The pink-throated brilliant (Heliodoxa gularis) is a species of hummingbird in the "brilliants", tribe Heliantheini in subfamily Lesbiinae. It is found in Colombia, Ecuador, and Peru.

==Taxonomy and systematics==

The pink-throated brilliant was at times treated as the sole member of genus Agapetornis and then Agapeta. In the mid 20th century Agapeta was merged into the present genus Heliodoxa. The species is monotypic.

==Description==

The pink-throated brilliant is about 11 to 12 cm long. The sexes are essentially identical. Both have the eponymous glittering pinkish red throat patch, though the female's is smaller. They have an almost straight black bill, a white spot behind the eye, and shining green upperparts with an iridescent green stripe in the middle of the forehead. The breast is shining green, the belly gray, and the undertail coverts whitish. The tail is long, forked, and bronzy green.

==Distribution and habitat==

The pink-throated brilliant is mostly found from the southern end of Colombia's Eastern Andes into Ecuador as far as Sucumbíos and Napo provinces. There are also a few records in northeastern Peru. It inhabits humid montane forest at elevations between 250 and 1050 m.

==Behavior==
===Movement===

The pink-throated brilliant is believed to be sedentary.

===Feeding===

The pink-throated brilliant has been documented feeding at the flowers of Psittacanthus and other members of family Loranthaceae.

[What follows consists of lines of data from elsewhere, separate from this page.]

(** ** The sequencer's call *)
Lemma pathSequencer_with (s : SequencerState Q) w r index writer : sequencerAdmission_ s = Some index → journalWriter_ s = Some writer →
  pathSequencer (withPathSequencer s w r) = s ∧ Run.admissionIndex (withPathSequencer s w r) = index.
Proof. intros Ha Hw. unfold withPathSequencer, pathSequencer, sequencerOf. cbn. rewrite Ha, Hw. by destruct s; cbn in *; subst. Qed.

Lemma pipeline_writer cs consumed tail (s : SequencerState Q) (w : W) : pipeline_ok header cs0 cs consumed tail s w →
  is_Some (journalWriter_ s).
Proof.
  intros [_ _ _ Hw _]. destruct (halted s); [|destruct Hw as [_ (writer & -> & _)]; eauto].
  destruct Hw as [Hw _]. by destruct (journalWriter_ s); eauto.
Qed.

(** The handed-over commands and those in flight, after a move. *)
Lemma move_commands accepted (stopped : list sequenceMessage) k consumed index writer (s s' : SequencerState Q) b :
  (k ≤ length accepted)%nat →
  consumed ++ queued (matchingEngineQueue_ s) ++ waiting s = sequencedAfter (length cs0) (take k accepted) →
  drop k accepted = stopped ++ queued (sequencingIngressQueue_ s) → (halted s = false → stopped = []) →
  (halted s = false → Writer.nextCommandSequence writer = Z.of_nat (length cs0 + k) + 1) →
  sequencer_move index writer s b s' →
  ∃ k' stopped', (k' ≤ length accepted)%nat ∧
    consumed ++ queued (matchingEngineQueue_ s') ++ waiting s' = sequencedAfter (length cs0) (take k' accepted) ∧
    drop k' accepted = stopped' ++ queued (sequencingIngressQueue_ s') ∧ (halted s' = false → stopped' = []) ∧
    ((k' = k ∧ sequencerAdmission_ s' = Some index) ∨
     ∃ m index', sequencedAfter (length cs0) (take k' accepted) = sequencedAfter (length cs0) (take k accepted) ++ [m] ∧
       markSequenced m index = (Ret MarkSequenced.SEQUENCED, index') ∧ sequencerAdmission_ s' = Some index').
Proof.
  intros Hk Hh Hd Hst Hnext Hmove.
  destruct Hmove as [s' Hp Hr Hi Hm Ha _|m s' Hp Hr Hp' Hi Hm Ha|m s' Hp Hi Hp' Hr' Hm Ha|m index' pushed s' bd Hp Hi Hmark Ha Hm Hp' Hr'].
  - exists k, stopped. rewrite Hi, Hm. unfold halted, waiting in *. rewrite Hp, Hr. split_and!; auto.
  - exists k, stopped. rewrite Hi, Hm. unfold waiting in Hh. rewrite Hr, Hp in Hh.
    rewrite (waiting_none _ Hp'), app_nil_r. split_and!; auto. intros _. apply Hst. unfold halted. rewrite Hr. by rewrite andb_false_r.
  - exists k, [m]. assert (Hnh : halted s = false) by by apply halted_none. rewrite (Hst Hnh), Hi in Hd.
    rewrite (waiting_none _ Hp) in Hh. rewrite Hm. unfold waiting at 1, halted. rewrite Hr'. rewrite bool_decide_eq_true_2 by done.
    split_and!; auto. done.
  - assert (Hnh : halted s = false) by by apply halted_none. rewrite (Hst Hnh), Hi in Hd. cbn [app] in Hd.
    rewrite (waiting_none _ Hp), app_nil_r in Hh.
    assert (Hlook : accepted !! k = Some m) by (rewrite <-(Nat.add_0_r k), <-lookup_drop; by rewrite Hd).
    assert (Hsnoc : sequencedAfter (length cs0) (take (Datatypes.S k) accepted) = sequencedAfter (length cs0) (take k accepted) ++ [bd]).
    { rewrite (take_S_r _ _ m Hlook), sequencedAfter_app. f_equal. unfold sequencedAfter. cbn. rewrite Nat.add_0_r, length_take.
      rewrite Nat.min_l by lia. unfold bd, sequencedAs. by rewrite Hnext. }
    exists (Datatypes.S k), []. pose proof (lookup_lt_Some _ _ _ Hlook). split_and!; [lia| | |done|].
    + rewrite Hsnoc, <-Hh, Hm. unfold waiting. rewrite Hr', Hp'. rewrite <-!app_assoc. by destruct pushed.
    + rewrite <-Nat.add_1_r, <-drop_drop, Hd. done.
    + right. by exists bd, index'.
Qed.

Lemma move_left index writer (s s' : SequencerState Q) b : sequencer_move index writer s b s' →
  let left s := (9 * length (queued (sequencingIngressQueue_ s)) + 8 * length (option_list (pendingCommand_ s)) +
                 7 * length (queued (matchingEngineQueue_ s)))%nat in
  (left s' ≤ left s)%nat ∧ ((left s' < left s)%nat ∨ sequencer_stuck s).
Proof.
  intros Hmove. cbv zeta.
  destruct Hmove as [s' Hp Hr Hi Hm Ha Hstuck|m s' Hp Hr Hp' Hi Hm Ha|m s' Hp Hi Hp' Hr' Hm Ha|m index' pushed s' bd Hp Hi Hmark Ha Hm Hp' Hr'].
  - rewrite Hi, Hm, Hp. split; [lia|by right].
  - rewrite Hi, Hm, Hp, Hp', length_app. cbn. split; [lia|left; lia].
  - rewrite Hi, Hm, Hp. destruct (pendingCommand_ s'); [|done]. cbn. split; [lia|left; lia].
  - rewrite Hi, Hm, Hp, Hp', length_app. destruct pushed; cbn; (split; [lia|left; lia]).
Qed.

Lemma path_sequence_ok accepted privateOut publicOut cs published consumed history tail r fuel :
  path_at accepted privateOut publicOut cs published consumed history tail r → (interrupts (Run.world r) + 256 < fuel)%nat →
  ∃ b s w', processNext fuel (pathSequencer r) (Run.world r) = (Ok (Ret b, s), w') ∧
    let r' := withPathSequencer s w' r in
    (∃ cs' tail', path_at accepted privateOut publicOut (cs ++ cs') published consumed history tail' r') ∧
    (path_left r' ≤ path_left r)%nat ∧ ((path_left r' < path_left r)%nat ∨ sequencer_stuck (pathSequencer r)).
Proof.
  intros Hat Hf. destruct (path_lengths _ _ _ _ _ _ _ _ _ Hat) as (Hlens & Hla & _).
  destruct Hat as [Hpipe Hh (stopped & Hd & Hst) Hidx Hw Hdisp Hc Hb Hn].
  destruct (cycle_run _ _ _ _ _ _ _ _ Hpipe Hf) as (b & s & w' & cs' & tail' & Hrun & Hpipe' & _).
  destruct (pipeline_writer _ _ _ _ _ Hpipe') as [writer' Hwr'].
  destruct (processNext_moves fuel (pathSequencer r) (Run.world r) b s w' _ _ eq_refl eq_refl Hrun) as [Hmove Hnodes].
  assert (Hnext : halted (pathSequencer r) = false →
    Writer.nextCommandSequence (Run.journalWriter r) = Z.of_nat (length cs0 + length cs) + 1).
  { intros Hnh. pose proof (po_writer _ _ _ _ _ _ _ Hpipe) as Hwr. rewrite Hnh in Hwr. destruct Hwr as [_ (writer & [= <-] & Hwok)].
    by rewrite (wo_next _ _ _ _ Hwok), length_app. }
  destruct (move_commands accepted stopped (length cs) consumed _ _ _ _ _ Hla Hh Hd Hst Hnext Hmove)
    as (k' & stopped' & Hk' & Hh' & Hd' & Hst' & Hadm).
  assert (Hlen : length (cs ++ cs') = k').
  { rewrite (Forall2_length _ _ _ (po_handed _ _ _ _ _ _ _ Hpipe')), Hh', sequencedAfter_length, length_take. lia. }
  assert (Hindex : ∃ index', sequencerAdmission_ s = Some index' ∧
    index_tracks run (sequencedAfter (length cs0) (take k' accepted)) published index').
  { destruct Hadm as [[-> Ha]|(m & index' & Hsnoc & Hmark & Ha)]; [by eexists|]. exists index'. split; [done|]. rewrite Hsnoc.
    eapply tracks_mark; [exact Hidx| |exact Hmark]. rewrite sequencedAfter_length, length_take. lia. }
  destruct Hindex as (index' & Ha & Hidx'). exists b, s, w'. split; [done|]. cbv zeta.
  destruct (pathSequencer_with s w' r index' writer' Ha Hwr') as [Hsame Hi]. split_and!.
  - exists cs', tail'. split; rewrite ?Hsame, ?Hi, ?Hlen; try done.
    + by exists stopped'.
    + by destruct Hw.
    + destruct Hdisp as [[] Hpend]. split; [by split|exact Hpend].
    + cbn. by rewrite Hnodes.
  - pose proof (proj1 (move_left _ _ _ _ _ Hmove)) as Hl. unfold path_left. cbn in *. unfold unpublished, dispatch_left in *. cbn in *. lia.
  - destruct (proj2 (move_left _ _ _ _ _ Hmove)) as [Hl|Hs]; [left|by right].
    unfold path_left. cbn in *. unfold unpublished, dispatch_left in *. cbn in *. lia.
Qed.

(** ** The engine's operation *)
Lemma pathMatcher_with e r : pathMatcher (withPathMatcher e r) = e.
Proof. by destruct e. Qed.

Lemma path_match_ok accepted privateOut publicOut cs published consumed history tail r :
  path_at accepted privateOut publicOut cs published consumed history tail r →
  ∃ b e consumed' history', engineOperation (pathMatcher r) = (Ret b, e) ∧
    let r' := withPathMatcher e r in
    path_at accepted privateOut publicOut cs published consumed' history' tail r' ∧
    (path_left r' + (if b then 1 else 0) ≤ path_left r)%nat ∧
    (b = false → ResultQueue.batches_ (Path.results (Run.processing r)) ≠ [] ∨
       (Path.pendingCommandResult (Path.matcher (Run.processing r)) = None ∧ queued (Path.matching (Run.processing r)) = [])).
Proof.
  intros Hat. pose proof (path_lengths _ _ _ _ _ _ _ _ _ Hat) as (Hlens & Hla & Hun & Hmax).
  destruct (path_consumed _ _ _ _ _ _ _ _ _ Hat) as [Hcon _]. pose proof (λ k, path_runs _ _ _ _ _ _ _ _ _ k Hat) as Hruns.
  destruct Hat as [Hpipe Hh Hflight Hidx Hw Hdisp Hc Hb [Hn Hcap]].
  destruct (engineOperation_run st0 consumed history ∅ published (pathMatcher r) Hw)
    as (b & e & consumed' & history' & Hrun & Hw' & Hsame & Hleft & Hblocked).
  { unfold countable_commands. cbn. rewrite Hb. apply (f_equal length) in Hh.
    rewrite !length_app, sequencedAfter_length, length_take in *. lia. }
  { intros m rest Hq. cbn in Hq. rewrite Hq in Hh.
    assert (Hpre : consumed ++ [m] = take (length consumed + 1) (sequencedAfter (length cs0) (take (length cs) accepted))).
    { rewrite <-Hh. change ((m :: rest) ++ waiting (pathSequencer r)) with ([m] ++ rest ++ waiting (pathSequencer r)).
      rewrite app_assoc, take_app_length'; [done|]. by rewrite length_app. }
    rewrite Hpre. destruct (Hruns (length consumed + 1)%nat) as [st Hst]. eauto. }
  destruct (engineOperation_fixed _ _ _ Hrun) as (_ & Hbus' & Hcap' & Hnodes').
  exists b, e, consumed', history'. split; [done|]. cbv zeta. cbn in Hsame. split_and!.
  - assert (Hhanded : consumed' ++ queued (sequencerQueue e) ++ waiting (pathSequencer r) =
      consumed ++ queued (Path.matching (Run.processing r)) ++ waiting (pathSequencer r)) by (by rewrite !app_assoc, Hsame).
    split; rewrite ?pathMatcher_with; try done.
    + destruct Hpipe as [Hv Hfile Hhd Hwr Hadm]. split; try done. 
      change (Forall2 (committed_as header) cs (consumed' ++ queued (sequencerQueue e) ++ waiting (pathSequencer r))). by rewrite Hhanded.
    + change (consumed' ++ queued (sequencerQueue e) ++ waiting (pathSequencer r) =
        sequencedAfter (length cs0) (take (length cs) accepted)). by rewrite Hhanded.
    + destruct Hdisp as [[] Hpend]. split; [by split|exact Hpend].
    + cbn. by rewrite Hbus'.
    + cbn. rewrite Hnodes', Hcap'. by split.
  - pose proof (worker_unpublished _ _ _ _ _ _ Hw') as Hun'. apply (f_equal length) in Hsame. rewrite !length_app in Hsame.
    unfold path_left. rewrite pathMatcher_with. unfold engine_left in Hleft. cbn in *. unfold dispatch_left in *. cbn in *. lia.
  - intros Hfalse. destruct (Hblocked Hfalse) as [Hfull|Hidle]; [left|by right]. cbn in Hfull.
    intros Hempty. rewrite Hempty in Hfull. simpl in Hfull. lia.
Qed.

(** ** The dispatcher's advance *)
Lemma pathDispatcher_with d r : pathDispatcher (withPathDispatcher d r) = d.
Proof. by destruct d as [[]]. Qed.

(** The consumer's call: the oldest result, completed in the index. *)
Lemma path_completion_run accepted privateOut publicOut cs published consumed history tail r :
  path_at accepted privateOut publicOut cs published consumed history tail r →
  ∃ next index' batches,
    processNextCompletion (Dispatcher.completion_ (pathDispatcher r)) =
      (Ret next, Consumer.mkConsumer (ResultQueue.mkResultQueue (ResultQueue.capacity_ (Path.results (Run.processing r))) batches)
                   index' None None) ∧
    ResultQueue.batches_ (Path.results (Run.processing r)) = option_list next ++ batches ∧
    (next = None → batches = []) ∧ (∀ b, next = Some b → projectable b) ∧
    complete next (Run.admissionIndex r) = (if next then Completion.COMPLETED else Completion.INVALID_BATCH, index') ∧
    index_tracks run (sequencedAfter (length cs0) (take (length cs) accepted)) (published ++ option_list next) index'.
Proof.
  intros Hat. pose proof (path_lengths _ _ _ _ _ _ _ _ _ Hat) as (Hlens & Hla & Hun & _).
  destruct (path_consumed _ _ _ _ _ _ _ _ _ Hat) as [Hcon Hspec].
  assert (Hcons : Dispatcher.completion_ (pathDispatcher r) =
    Consumer.mkConsumer (Path.results (Run.processing r)) (Run.admissionIndex r) None None).
  { unfold pathDispatcher, dispatcherOf, consumerOf. cbn [Dispatcher.completion_].
    by rewrite (pa_consumer _ _ _ _ _ _ _ _ _ Hat). }
  rewrite Hcons. unfold processNextCompletion. cbn [Consumer.failure_].
  unfold takePending, ResultQueue.tryPopResult. cbn [Consumer.pendingBatch_ Consumer.resultQueue_].
  unfold unpublished in Hspec, Hun. cbn [pathMatcher matcherOf commandResultQueue pendingCommandResult] in Hspec, Hun.
  destruct (Path.results (Run.processing r)) as [capacity batches]. cbn [ResultQueue.batches_ ResultQueue.capacity_] in *.
  destruct batches as [|b batches].
  - exists None, (Run.admissionIndex r), []. split_and!; try done. cbn [option_list]. rewrite app_nil_r. apply Hat.
  - assert (Hb : ∃ m books, sequencedAfter (length cs0) (take (length cs) accepted) !! length published = Some m ∧ b = specBatch run m books).
    { destruct (specRun_results run consumed (queueOf st0) (length published) b) as (m & books & Hm & ->).
      { rewrite <-Hspec. by rewrite lookup_app_r, Nat.sub_diag by lia. }
      rewrite Hcon in Hm. apply lookup_take_Some in Hm as [Hm _]. eauto. }
    destruct Hb as (m & books & Hm & Hb). destruct (path_commands _ _ _ _ _ _ _ _ _ _ _ Hat Hm) as [Hv Hname].
    destruct (tracks_complete run _ published (Run.admissionIndex r) m b (pa_index _ _ _ _ _ _ _ _ _ Hat)) as (index' & Hrun & Hidx');
      [|done|done|by rewrite Hb|].
    { intros i m1 Hm1%sequencedAfter_sequence j m2 Hm2%sequencedAfter_sequence Heq. lia. }
    exists (Some b), index', batches. cbn [negb Consumer.pendingBatch_ Consumer.admissionIndex_ Consumer.resultQueue_ Consumer.failure_].
    rewrite Hrun. rewrite bool_decide_eq_false_2 by auto. split_and!; try done.
    intros b' [= <-]. rewrite Hb. by apply specBatch_projectable.
Qed.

It also feeds on insects.

===Breeding===

Almost nothing is known about the pink-throated brilliant's breeding phenology.

===Vocalization===

What is thought to be the pink-throated brilliant's song is "a repeated nasal 'keuw'...also given as a single note in flight and while feeding."

==Status==

The IUCN assesses the pink-throated brilliant as least concern. Its forest habitat continues to be cleared for agriculture, ranching, mining, and logging. It does occur in a few protected areas in Colombia but none in Ecuador.